Amarcord
Estudante de uma faculdade de jornalismo no Rio. Quer fazer um jornalzinho alternativo dirigido para jovens, coisa e tal. Empolgadíssimo, chama os colegas de turma. “Claro”; “Topo”; “Demorô”; “Será ótimo!”. Convites feitos, convites aceitos, mãos à obra. A porca torce o rabo.

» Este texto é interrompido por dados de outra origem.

(* ===== verification/Store.v ===== *)
(** * cache/store.go: the object store

    A map from keys to entries with byte accounting.  Entries are mutable
    objects the store and the policy both point at, so the store is a heap of
    entries and a map from keys to addresses; an entry removed from the map
    stays in the heap, where a pointer to it is still valid.  The abstract
    state is [contents], the map from the resident keys to their entries. *)
From S2P Require Import Prelude GoFloat Types Policy.

Inductive store_error := ErrObjectTooLarge | ErrCapacityExceeded | ErrInvalidSize.

#[global] Instance store_error_eq_dec : EqDecision store_error.
Proof. solve_decision. Defined.

Record Store := {
  items : gmap string eptr;
  heap : gmap eptr Entry;
  bytes : Z;
  keyBytes : Z;
  capacity : Z;
}.

Definition NewStore (cap : Z) : Store :=
  {| items := ∅; heap := ∅; bytes := 0; keyBytes := 0; capacity := cap |}.

Definition Get (k : string) (s : Store) : option eptr := items s !! k.

Definition set_entry (l : eptr) (e : Entry) (s : Store) : Store :=
  {| items := items s; heap := <[l := e]> (heap s); bytes := bytes s; keyBytes := keyBytes s;
     capacity := capacity s |}.

Definition touched (now : Z) (e : Entry) : Entry :=
  {| Key := Key e; EValue := EValue e; Size := Size e; InsertionTime := InsertionTime e;
     LastAccessTime := now; AccessCount := u32 (AccessCount e + 1) |}.

Definition Touch (k : string) (now : Z) (s : Store) : outcome (Store * option eptr) :=
  match items s !! k with
  | None => Ret (s, None)
  | Some l => e ← or_panic (heap s !! l); Ret (set_entry l (touched now e) s, Some l)
  end.

Definition Contains (k : string) (s : Store) : bool := bool_decide (is_Some (items s !! k)).

(** What replacing the value of an entry makes of it. *)
Definition replaced (val : Value) (size now : Z) (e : Entry) : Entry :=
  {| Key := Key e; EValue := val; Size := size; InsertionTime := InsertionTime e;
     LastAccessTime := now; AccessCount := u32 (AccessCount e + 1) |}.

Definition new_entry (k : string) (val : Value) (size now : Z) : Entry :=
  {| Key := k; EValue := val; Size := size; InsertionTime := now; LastAccessTime := now;
     AccessCount := 1 |}.

Definition key_len (k : string) : Z := Z.of_nat (String.length k).

Definition Insert (k : string) (val : Value) (size now : Z) (s : Store)
    : outcome (Store * (store_error + eptr)) :=
  if size <? 0 then Ret (s, inl ErrInvalidSize)
  else if size >? capacity s then Ret (s, inl ErrObjectTooLarge)
  else
    match items s !! k with
    | Some l =>
        existing ← or_panic (heap s !! l);
        let projected := i64 (i64 (bytes s + size) - Size existing) in
        if projected >? capacity s then Ret (s, inl ErrCapacityExceeded)
        else
          Ret ({| items := items s; heap := <[l := replaced val size now existing]> (heap s);
                  bytes := i64 (i64 (bytes s - Size existing) + size);
                  keyBytes := keyBytes s; capacity := capacity s |}, inr l)
    | None =>
        let projected := i64 (bytes s + size) in
        if projected >? capacity s then Ret (s, inl ErrCapacityExceeded)
        else
          let l := fresh (dom (heap s)) in
          Ret ({| items := <[k := l]> (items s);
                  heap := <[l := new_entry k val size now]> (heap s);
                  bytes := i64 (bytes s + size); keyBytes := i64 (keyBytes s + key_len k);
                  capacity := capacity s |}, inr l)
    end.

Definition Remove (k : string) (s : Store) : outcome (Store * option eptr) :=
  match items s !! k with
  | None => Ret (s, None)
  | Some l =>
      e ← or_panic (heap s !! l);
      Ret ({| items := delete k (items s); heap := heap s; bytes := i64 (bytes s - Size e);
              keyBytes := i64 (keyBytes s - key_len k); capacity := capacity s |}, Some l)
  end.

Definition Len (s : Store) : Z := Z.of_nat (size (items s)).
Definition Bytes (s : Store) : Z := bytes s.
Definition KeyBytes (s : Store) : Z := keyBytes s.
Definition Capacity (s : Store) : Z := capacity s.
Definition Free (s : Store) : Z := i64 (capacity s - bytes s).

O colega músico consinte em escrever um texto. Uma semana depois:
- Fulano, e aí, o texto?
- Poxa, ainda nada, tô sem idéias…
- Como? Escreve sobre música, qualquer coisa…
- Demorô. Vou fazer.
- Ok. Mande-me por e-mail.
***
Semana seguinte, na faculdade:
- Fulano, e aí?
- Cara, estou idéias na cabeça. Não sei sobre o que escrever. Além do mais, não dá para escrever, assim, na doida.
- Ahn?
- É, tem que achar o vocabulário.
- Não é para seguir o padrão dos grandes jornais. Será um jornalzinho para jovens…
- Mas tem que fazer uma pesquisa, não dá para escrever qualquer coisa.
- Vai num show, ouça um CD e escreva sobre ele, invente alguma coisa, mas escreva o texto, p-e-l-o-a-m-o-r-d-e-d-e-u-s!
- Mesmo assim, escrever sobre qualquer coisa, é preciso fazer uma pesquisa.
- Desisto…
***
Na mesma semana, conversando com uma colega de turma:
- Sicrana, e aí, vai escrever no jornalzinho?
- Vou, claro, sobre moda né?
- É, sim.
- Você poderia fazer a pesquisa para mim?